Pour préciser, il faut voir qu’actuellement le seul mode de propulsion qui peut être utilisé est la propulsion chimique et que cela a deux implications limitatives, le volume de charge utile (transportable) et la vitesse du vaisseau spatial. A partir du moment où le volume que l’on doit arracher à la force de gravité terrestre (en prenant l’exemple du dispositif SuperHeavy – lanceur – plus Starship – vaisseau – de SpaceX), inclut les ergols de propulsion, la limite haute de la charge utile est au maximum de 130 à 150 tonnes en orbite basse terrestre pour quelques 4400 tonnes* au sol, et la vitesse au mieux de quelques km/secondes au-dessus de la vitesse de libération. Par ailleurs l’essentiel des ergols sera brûlé pour le positionnement du vaisseau spatial en orbite terrestre de parking et la quasi-totalité de ce qui reste, pour l’injection vers l’espace profond à partir de cette orbite (il doit en rester un peu pour freiner et manœuvrer pendant l’EDL – « Entry, Descent, Landing » sur l’astre de destination). La seule amélioration apportée par Elon Musk qui permettrait quand même de déposer 100 tonnes au lieu de 20 à la surface de Mars, est le « refueling », remplissage des réservoirs vidés après accession à l’orbite de parking. Ce n’est certes pas négligeable par rapport à nos capacités jusqu’à aujourd’hui puisque cela permet une impulsion plus forte parce que plus puissante et plus longue. Mais de toute façon le problème reste du même ordre parce que le volume des réservoirs et la masse des contenants sont limités.

*les 4400 tonnes comprennent environ 3850 tonnes d’ergols (carburant et comburant) et 340 tonnes pour la masse sèche du lanceur Super-Heavy. Cela laisse très peu (220 tonnes) pour là masse sèche du vaisseau spatial et sa charge utile.

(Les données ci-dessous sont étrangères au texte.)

#[export] Instance tx_ret : MRet tx := fun X x _ d => Ok (x, d).
#[export] Instance tx_bind : MBind tx := fun X Y f m now d => match m now d with Ok (x, d') => f x now d' | Err e => Err e end.

(** SELECT of one row. *)
Definition select {X} (f : DB → option X) : tx X :=
  fun _ d => match f d with Some x => Ok (x, d) | None => Err NoRows end.

Definition update (f : Z → DB → DB) : tx () := fun now d => Ok ((), f now d).

(** An UPDATE of one row of users. *)
Definition update_user (id : Z) (f : Z → UserRow → UserRow) : tx () :=
  update (fun now d => with_users d (alter (f now) id (users d))).

Definition violated {X} (e : DBErr) : tx X := fun _ _ => Err e.

(** *** users.sql *)

Definition live (u : UserRow) : bool := bool_decide (u_DeletedAt u = None).

Definition GetUserByID (id : Z) : tx UserRow := select (fun d => u ← users d !! id; if live u then Some u else None).

Definition GetUserIncludingDeleted (id : Z) : tx UserRow := select (fun d => users d !! id).

Section Citext.
(** Equality of citext columns. *)
Context (ci : string → string → bool).

Definition by_username (d : DB) (name : string) : list (Z * UserRow) :=
  filter (fun p => ci (u_Username p.2) name = true) (map_to_list (users d)).

Definition GetUserByUsernameIncludingDeleted (name : string) : tx (Z * UserRow) := select (fun d => head (by_username d name)).

Definition CreateUser (username hash : string) : tx Z := fun _ d =>
  if bool_decide (by_username d username = []) then
    let u := MkUser username username hash None false None None 0 false None in
    Ok (next_user d, MkDB (<[next_user d := u]> (users d)) (next_user d + 1) (totps d) (codes d) (emails d) (next_email d)
      (resets d) (next_reset d) (verifications d) (next_verification d) (throttles d))
  else Err (Unique "users").

Definition by_address (d : DB) (addr : string) : list EmailRow := filter (fun e => ci (e_Email e) addr = true) (emails d).

Definition GetUserEmailByAddress (addr : string) : tx EmailRow := select (fun d => head (by_address d addr)).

Compte tenu de ces contraintes, les scientifiques préfèrent très souvent (pour ne pas dire “pour la plupart”) que nos ressources (techniques et financières) soient consacrées aux missions robotiques plutôt qu’aux missions habitées parce qu’ils ne voient pas l’utilité de remplacer une charge scientifique par une charge humaine (avec les équipements et les consommables qui vont avec) ou, autrement dit, qu’ils préfèrent maximiser la charge scientifique.

On ne pourrait pas les critiquer pour cette attitude si elle ne concernait que l’exploration de tout ce qui est au-delà de Mars puisque de toute façon l’homme en est exclu, étant donné que le voyage pour aller au-delà de Mars durerait plus de 6 mois et qu’il faudrait selon la configuration du positionnement des planètes sur leur orbite, au moins trois ans pour atteindre la « prochaine étape », Jupiter et ses lunes.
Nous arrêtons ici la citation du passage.